HACKER Q&A
📣 stewartma

How do you stay motivated when working remotely?


I have a lot of trouble finding motivation when working remotely. Some days require a lot of activation energy to get started.

Note: I like my job. Really, I do. I just find that I'm much less motivated to do as I much as I used to.

Has anyone felt a lack of motivation and/or job fulfillment when working remotely? What strategies have you used to combat these feelings?


  👤 Jtsummers Accepted Answer ✓
It's a bit micro-managey, but since my performance did drop substantially with WFH, I've been sending updates to my boss more frequently. It helps to keep me going on days when I'm struggling with motivation. At the end of the day, I don't want to send in a report that says: I did nothing.

My anxiety has also been a bit worse (understatement) through all of this (I don't do well in social isolation). I've also had to force myself to do what should be habit, but breaks down when stressed. When I'm stressed I have a hard time viewing an activity as a set of smaller activities, it becomes a monolith. This stresses me out even more, even for stupidly small tasks. So I'm explicitly writing down the steps I intend to follow, where in normal times I wouldn't have to. This gives me smaller, more tangible things to accomplish. I've also increased my accountability. Not just with the boss, but with colleagues. I'm writing a paper and I'm sending out short snippets to everyone periodically to review what I've done (as I'm still relatively new, their feedback is important anyways to ensure accuracy). So every couple of days I want a section completed (draft) to send out, and I take their feedback and update the previous sections. Repeat until done. Even if I only get a couple people sending me feedback it's something that helps.

Anxiety makes me hypercritical of my work. Getting positive feedback on my work gives me a bit of confidence back (it shouldn't be lacking, I'm a competent technical writer, but anxiety wrecks me). Seek out those small victories, and break things into smaller tasks to make them a bit more frequent. Waiting a month for feedback is not going to keep me motivated, but days or a week is perfect.

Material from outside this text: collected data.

(* ===== verification/SchedLib.v ===== *)
(** * The scheduler crate root: shared types and the M3 planner

    Models [crates/onebrain-scheduler/src/lib.rs]: the error type, the planner's
    input and output records, the megabyte roundings, and [plan], the M3
    "v1-lite" placement (flat 85% ceiling, largest-remainder apportionment over
    exact integer quotas).

    Explanations are kept unrendered: a value of [ExplainLine] is one line of
    the prose together with every number the code interpolates into it. *)

From Stdlib Require Import ZArith Lia Sorted Permutation.
From S2P Require Import Prelude Float Proto.
From stdpp Require Import base list strings.

Open Scope Z_scope.

Definition UTILIZATION_CEILING_PCT : Z := 85.
Definition MIB : Z := 1024 * 1024.

(** Why a header was refused ([ScheduleError::BadModel]'s detail). *)
Inductive BadModelDetail :=
  | AbsurdLayerCount (n : Z)
  | AbsurdExpertKey (key : string) (v : Z)
  | TooManyActiveExperts (used total : Z)
  | BadTensorRanges
  | MalformedBlockIndex (name : string)
  | LayerOutOfRange (name : string) (idx n_layers : Z).

Inductive ScheduleError :=
  | DoesNotFit (required_mb available_mb : Z)
  | NoNodes
  | NotEnoughNodes (requested available : Z)
  | MissingMetadata (key : string)
  | BadModel (detail : BadModelDetail).

Record DeviceProfile := MkDeviceProfile {
  dp_node : NodeId;
  dp_usable_memory_bytes : Z;
  dp_prefill_tps : fl;
  dp_decode_tps : fl;
  dp_disk_read_mbps : fl }.

(** The auto-solo rule on a measured device. *)
Definition fits_solo (profile : DeviceProfile) (required_bytes : Z) : bool :=
  required_bytes <=? dp_usable_memory_bytes profile.

Record NodeBudget := MkNodeBudget { nb_node : NodeId; nb_usable_memory_bytes : Z }.

Record PlanInput := MkPlanInput {
  pi_head : NodeBudget;
  pi_workers : list NodeBudget;
  pi_model_bytes : Z;
  pi_n_layers : Z;
  pi_ctx_len : Z;
  pi_forced_nodes : option Z }.

(** The layer-share tilts of the v2 search, named in explanations. *)
Inductive Tilt := Memory | Hybrid | Compute.

(** Why distribution engaged. *)
Inductive Why :=
  | WhyForcedButFits (n : Z)
  | WhyForced (n need_mb head_mb : Z)
  | WhyExceedsHeadM3 (need_mb head_mb pct usable_mb : Z)
  | WhyExceedsHead (ctx_len need_mb head_mb usable_mb reserve_mb : Z).

(** Notes on the participant selection. *)
Inductive SelectionNote :=
  | NoteForced (n joined : Z)
  | NoteForcedDraining (node : NodeId) (n : Z)
  | NoteNoCapacity (node : NodeId) (ctx_len budget_mb layer_mb : Z)
  | NoteDrainingNeeded (node : NodeId)
  | NoteDrainingExcluded (node : NodeId)
  | NoteNeededForMemory (node : NodeId) (have n_layers : Z)
  | NoteIncludedGain (node : NodeId) (gain cur with_ : fl)
  | NoteGainTooSmall (node : NodeId) (gain cur with_ : fl)
  | NoteNoGain (node : NodeId) (cur with_ : fl).
(** [Cursor::typed_value] on every type but arrays. *)
Definition scalar_value (ty : Z) : parser MetaValue :=
  if ty =? T_U8 then v ← read_uint 1; mret (U8 v)
  else if ty =? T_I8 then v ← read_uint 1; mret (I8 (to_signed 8 v))
  else if ty =? T_U16 then v ← read_uint 2; mret (U16 v)
  else if ty =? T_I16 then v ← read_uint 2; mret (I16 (to_signed 16 v))
  else if ty =? T_U32 then v ← read_u32; mret (U32 v)
  else if ty =? T_I32 then v ← read_u32; mret (I32 (to_signed 32 v))
  else if ty =? T_F32 then v ← read_uint 4; mret (F32 v)
  else if ty =? T_BOOL then v ← read_uint 1; mret (VBool (negb (v =? 0)))
  else if ty =? T_STRING then s ← read_string; mret (Str s)
  else if ty =? T_U64 then v ← read_u64; mret (U64 v)
  else if ty =? T_I64 then v ← read_u64; mret (I64 (to_signed 64 v))
  else if ty =? T_F64 then v ← read_uint 8; mret (F64 v)
  else pfail (Malformed UnknownValueType).

(** Run a parser [n] times. *)
Fixpoint repeat_n {A} (n : nat) (p : parser A) : parser (list A) :=
  match n with
  | O => mret []
  | S n => x ← p; xs ← repeat_n n p; mret (x :: xs)
  end.

(** The items of an array, after its element type and count.  A count the
    remaining input cannot satisfy is refused before allocating. *)
Definition read_items (elem_ty count : Z) : parser MetaValue := λ bs pos,
  if Z.of_nat (length bs) - pos <? count then Err (NeedMoreData (u64_add pos count))
  else
    '(items, pos) ← repeat_n (Z.to_nat count) (scalar_value elem_ty) bs pos;
    Ok (Arr items, pos).

(** [Cursor::typed_value].  Nested arrays are refused before the recursion, so
    an element is never an array. *)
Definition typed_value (ty : Z) : parser MetaValue :=
  if ty =? T_ARRAY then
    elem_ty ← read_u32;
    if elem_ty =? T_ARRAY then pfail (Malformed NestedArrays)
    else count ← read_u64; read_items elem_ty count
  else scalar_value ty.

Definition read_value : parser MetaValue := ty ← read_u32; typed_value ty.

(** [for _ in 0..count] over a 64-bit count, by fuel; running out of fuel is
    the [Panic] outcome. *)
Fixpoint repeat_count {A} (fuel : nat) (count : Z) (p : parser A) : parser (list A) :=
  if count <=? 0 then mret []
  else match fuel with
       | O => λ _ _, Panic
       | S fuel => x ← p; xs ← repeat_count fuel (count - 1) p; mret (x :: xs)
       end.

(** Every iteration of the loops consumes input, so the input length bounds
    the number of iterations: the fuel never runs out ([steady_loop]). *)
Definition repeat_loop {A} (count : Z) (p : parser A) : parser (list A) := λ bs pos,
  repeat_count (S (length bs)) count p bs pos.

Definition read_kv : parser (string * MetaValue) :=
  key ← read_string; value ← read_value; mret (key, value).

Definition read_tensor : parser TensorInfo :=
  name ← read_string;
  n_dims ← read_u32;
  if 8 <? n_dims then pfail (Malformed TooManyDims)
  else
    dims ← repeat_n (Z.to_nat n_dims) read_u64;
    ggml_type ← read_u32;
    offset ← read_u64;
    mret (MkTensorInfo name dims ggml_type offset).

Definition is_power_of_two (a : Z) : bool := (0 <? a) && (Z.land a (a - 1) =? 0).

Definition alignment_of (metadata : gmap string MetaValue) : Z :=
  match metadata !! "general.alignment" ≫= as_u64 with
  | Some a => if (0 <? a) && is_power_of_two a then a else GGUF_DEFAULT_ALIGNMENT
  | None => GGUF_DEFAULT_ALIGNMENT
  end.

(** [metadata.insert] in file order: a repeated key keeps the last value. *)
Definition insert_all (kvs : list (string * MetaValue)) : gmap string MetaValue :=
  foldl (λ m kv, <[kv.1 := kv.2]> m) ∅ kvs.

(** The header once every field is read: the position is its length. *)
Definition finish_header (version : Z) (kvs : list (string * MetaValue))
    (tensors : list TensorInfo) : parser GgufHeader := λ _ header_len,
  let metadata := insert_all kvs in
  let alignment := alignment_of metadata in
  let data_offset := u64_mul (div_ceil header_len alignment) alignment in
  Ok (MkHeader version metadata tensors header_len alignment data_offset, header_len).

(** The fields in file order: version, metadata pairs, tensor descriptors. *)
Definition read_fields : parser (Z * list (string * MetaValue) * list TensorInfo) :=
  magic ← read_u32;
  if negb (magic =? GGUF_MAGIC) then pfail BadMagic
  else
    version ← read_u32;
    if negb (version =? 2) && negb (version =? 3) then pfail (UnsupportedVersion version)
    else
      tensor_count ← read_u64;
      kv_count ← read_u64;
      kvs ← repeat_loop kv_count read_kv;
      tensors ← repeat_loop tensor_count read_tensor;
      mret (version, kvs, tensors).

Definition parse_body : parser GgufHeader :=
  '(version, kvs, tensors) ← read_fields; finish_header version kvs tensors.

(** [GgufHeader::parse]. *)
Definition parse (bs : bytes) : res GgufError GgufHeader := fst <$> parse_body bs 0.

Definition architecture (h : GgufHeader) : option string :=
  gh_metadata h !! "general.architecture" ≫= as_str.

Definition block_count (h : GgufHeader) : option Z :=
  arch ← architecture h; gh_metadata h !! (arch +:+ ".block_count") ≫= as_u64.

(** [GgufHeader::tensor_ranges]. *)
Fixpoint ranges_from (data_offset file_size : Z) (sorted : list TensorInfo) :
    res GgufError (list TensorRange) :=
  match sorted with
  | [] => Ok []
  | t :: rest =>
      let start := u64_add data_offset (ti_offset t) in
      let stop := match rest with
                  | next :: _ => u64_add data_offset (ti_offset next)
                  | [] => file_size
                  end in
      if (stop <? start) || (file_size <? stop) then Err (Malformed OffsetsExceedFile)
      else
        out ← ranges_from data_offset file_size rest;
        Ok (MkTensorRange (ti_name t) start stop :: out)
  end.

Definition tensor_ranges (h : GgufHeader) (file_size : Z) : res GgufError (list TensorRange) :=
  ranges_from (gh_data_offset h) file_size (sort_by (cmp_key ti_offset) (gh_tensors h)).

(** ** Well-formed values

    What the types of the parsed structures promise: every integer is within
    its width, every string is UTF-8 of at most 16 MiB, arrays are homogeneous
    and do not nest. *)
Definition value_type (v : MetaValue) : Z :=
  match v with
  | U8 _ => T_U8 | I8 _ => T_I8 | U16 _ => T_U16 | I16 _ => T_I16
  | U32 _ => T_U32 | I32 _ => T_I32 | F32 _ => T_F32 | VBool _ => T_BOOL
  | Str _ => T_STRING | U64 _ => T_U64 | I64 _ => T_I64 | F64 _ => T_F64
  | Arr _ => T_ARRAY
  end.

Definition uint_wf (n v : Z) : Prop := 0 ≤ v < 256 ^ n.
Definition int_wf (w v : Z) : Prop := - 2 ^ (w - 1) ≤ v < 2 ^ (w - 1).
Definition string_wf (s : string) : Prop :=
  utf8_valid (String.list_ascii_of_string s) = true ∧
  Z.of_nat (String.length s) ≤ 2 ^ 24.

Definition scalar_wf (v : MetaValue) : Prop :=
  match v with
  | U8 v => uint_wf 1 v | I8 v => int_wf 8 v
  | U16 v => uint_wf 2 v | I16 v => int_wf 16 v
  | U32 v | F32 v => uint_wf 4 v | I32 v => int_wf 32 v
  | U64 v | F64 v => uint_wf 8 v | I64 v => int_wf 64 v
  | VBool _ => True
  | Str s => string_wf s
  | Arr _ => False
  end.

Definition value_wf (v : MetaValue) : Prop :=
  match v with
  | Arr items => ∃ ty, Forall (λ x, scalar_wf x ∧ value_type x = ty) items
  | _ => scalar_wf v
  end.

Definition tensor_wf (t : TensorInfo) : Prop :=
  string_wf (ti_name t) ∧ Z.of_nat (length (ti_dims t)) ≤ 8 ∧
  Forall (uint_wf 8) (ti_dims t) ∧ uint_wf 4 (ti_ggml_type t) ∧ uint_wf 8 (ti_offset t).

Definition len (bs : bytes) : Z := Z.of_nat (length bs).

(** ** Steady parsers

    [steady k Q p]: started inside the input, [p] does not panic; a success
    consumes at least [k] bytes, stays inside the input and yields a value
    satisfying [Q]; and every outcome but a request for more data is kept when
    bytes are appended. *)
Definition definite {A} (r : res GgufError A) : Prop :=
  match r with Err (NeedMoreData _) | Panic => False | _ => True end.
Definition str_rev (s : string) : string := String.string_of_list_ascii (reverse (String.list_ascii_of_string s)).

(** [str::trim_start], [str::trim_end] and [str::trim]; the end is trimmed as
    the start of the bytes in reverse order. *)
Definition trim_start (s : string) : string := strip_while whitespace (String.length s) s.
Definition trim_end (s : string) : string :=
  str_rev (strip_while (str_rev <$> whitespace) (String.length s) (str_rev s)).
Definition trim (s : string) : string := trim_end (trim_start s).

(** [str::lines]: a carriage return goes with the line break after it. *)
Definition newline : ascii := "010".
Definition strip_cr (l : string) : string :=
  if ends_with (String "013" EmptyString) l then str_take (String.length l - 1) l else l.
Fixpoint close_lines (ls : list string) : list string :=
  match ls with
  | [] => []
  | [l] => if String.eqb l "" then [] else [l]
  | l :: ls => strip_cr l :: close_lines ls
  end.
Definition str_lines (text : string) : list string := close_lines (split_char newline text).

(** The next piece of [str::split_whitespace], and what follows it. *)
Fixpoint take_word (s : string) : string * string :=
  match s with
  | EmptyString => ("", "")
  | String a r =>
      match strip_any whitespace s with
      | Some _ => ("", s)
      | None => let '(w, rest) := take_word r in (String a w, rest)
      end
  end.
Definition next_word (s : string) : option (string * string) :=
  let s := trim_start s in if String.eqb s "" then None else Some (take_word s).

Lemma str_rev_involutive s : str_rev (str_rev s) = s.
Proof.
  unfold str_rev. rewrite String.list_ascii_of_string_of_list_ascii, reverse_involutive.
  apply String.string_of_list_ascii_of_string.
Qed.

Lemma strip_while_id ps n s : strip_any ps s = None → strip_while ps n s = s.
Proof. destruct n; simpl; [done|]. by intros ->. Qed.

Lemma strip_any_None ps s : strip_any ps s = None ↔ Forall (λ p, strip_prefix p s = None) ps.
Proof.
  induction ps as [|p ps IH]; simpl; [by split|]. rewrite list.Forall_cons, <- IH.
  destruct (strip_prefix p s); naive_solver.
Qed.

(** Text that neither starts nor ends with white space is kept. *)
Lemma trim_id s :
  strip_any whitespace s = None → strip_any (str_rev <$> whitespace) (str_rev s) = None → trim s = s.
Proof.
  intros H1 H2. unfold trim, trim_end, trim_start. rewrite (strip_while_id _ _ s H1), strip_while_id by done.
  apply str_rev_involutive.
Qed.
Lemma scan_inv_step skip seen best e :
  scan_inv skip seen best → scan_inv skip (seen ++ [e]) (scan_step skip best e).
Proof.
  destruct e as [i [s c]]. intros HI. unfold scan_step.
  assert (∀ b, scan_inv skip seen (Some b) → scan_inv skip (seen ++ [(i, (s, c))]) (Some b)) as Hmono.
  { intros [[j k] z] (s' & c' & Hin & H1 & H2). exists s', c'.
    split; [apply elem_of_app; by left|done]. }
  destruct (bool_decide (skip = Some i) || (sl_cap s <=? c)) eqn:E.
  - destruct best as [b|]; [by apply Hmono|]. simpl in *. apply Forall_app. split; [done|].
    constructor; [|constructor]. apply orb_prop in E as [E|E]; [left; by apply bool_decide_eq_true in E|].
    right. simpl. lia.
  - apply orb_false_elim in E as [E1 E2]. apply bool_decide_eq_false in E1. apply Z.leb_gt in E2.
    assert (scan_inv skip (seen ++ [(i, (s, c))]) (Some (i, unmet s c, sl_score s))) as Hnew.
    { exists s, c. split; [apply elem_of_app; right; by left|]. split; [done|lia]. }
    destruct best as [[[j k] z]|]; [|done]. destruct (_ || _); [done|by apply Hmono].
Qed.

Lemma scan_inv_foldl skip seen l best :
  scan_inv skip seen best → scan_inv skip (seen ++ l) (foldl (scan_step skip) best l).
Proof.
  revert seen best. induction l as [|e l IH]; intros seen best H; simpl; [by rewrite app_nil_r|].
  rewrite cons_middle, app_assoc. apply IH. by apply scan_inv_step.
Qed.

Another issue for me is just starting work. Once I'm moving I'm moving. The office gave me a delightfully crappy laptop for teleworking that struggles with even a handful of open applications, but I suffer the sluggishness and keep working copies open in the appropriate editor. Even small amounts of friction can have a major impact so removing it (by keeping the documents or source code or whatever) open and just an alt-tab away makes a big difference for me. I minimize reboots to once or twice a week (which really makes it struggle after a few days) for the same reason. Getting back into a good working state is friction, so always have the system in the proper state.


👤 blaser-waffle
Inertia is a thing. Getting up and moving around, be it a morning commute, or just wandering around, makes a big difference. Walk your dog, get a coffee, grab lunch, or just wander 6 blocks.

I also eat lean and avoid most foods during the day. At the office I can force my self to focus -- no bed or TV nearby -- but at home even a large sandwich can put me to sleep.

Also, certain activities I just don't do during the day while working remotely. No TV, no sitting on certain chairs and couches, only certain kinds of clothes, etc.


👤 AnimalMuppet
Yes, I felt the lack of motivation. It seems that the closer interaction with others helped me stay focused. (Within limits - too much interaction and I can't get anything going because I'm interrupted all the time.)

But the same kind of thing happens now that I'm going back to the office, but nobody else is here.

Sorry, I don't have a solution...


👤 tawjob
Walk at least 15 mins everyday before your work day and do it for a week without any execuse and just dream new things. Dreaming limitlessly imo is the key for motivation. In other words your achievement bycle reached your dreaming bycle.As you can not take your achievements back only way is to move your dreaming bycle further. If you move your dreaming bycle to far a way it may cause you become hopeless or over-ambitious.

👤 jac_jac
When I lack motivation, I set a timer for 30 minutes and commit to begin work on one task. Then I reward myself with a 5 minutes break (yes, I set a timer for that too). Usually, I get so into my project and keep working past the 30 minutes.

👤 giantg2
I had a lack of motivation even in the office. It's gotten worse now that I'm remote. I've become disillusioned by the promises of the company (and the world in general) and don't see much of a future.

👤 tawjob
I am looking for a remote job but can not find one, i will be highly motivated when I get one. You already have it just think about how lucky you are as a starting point.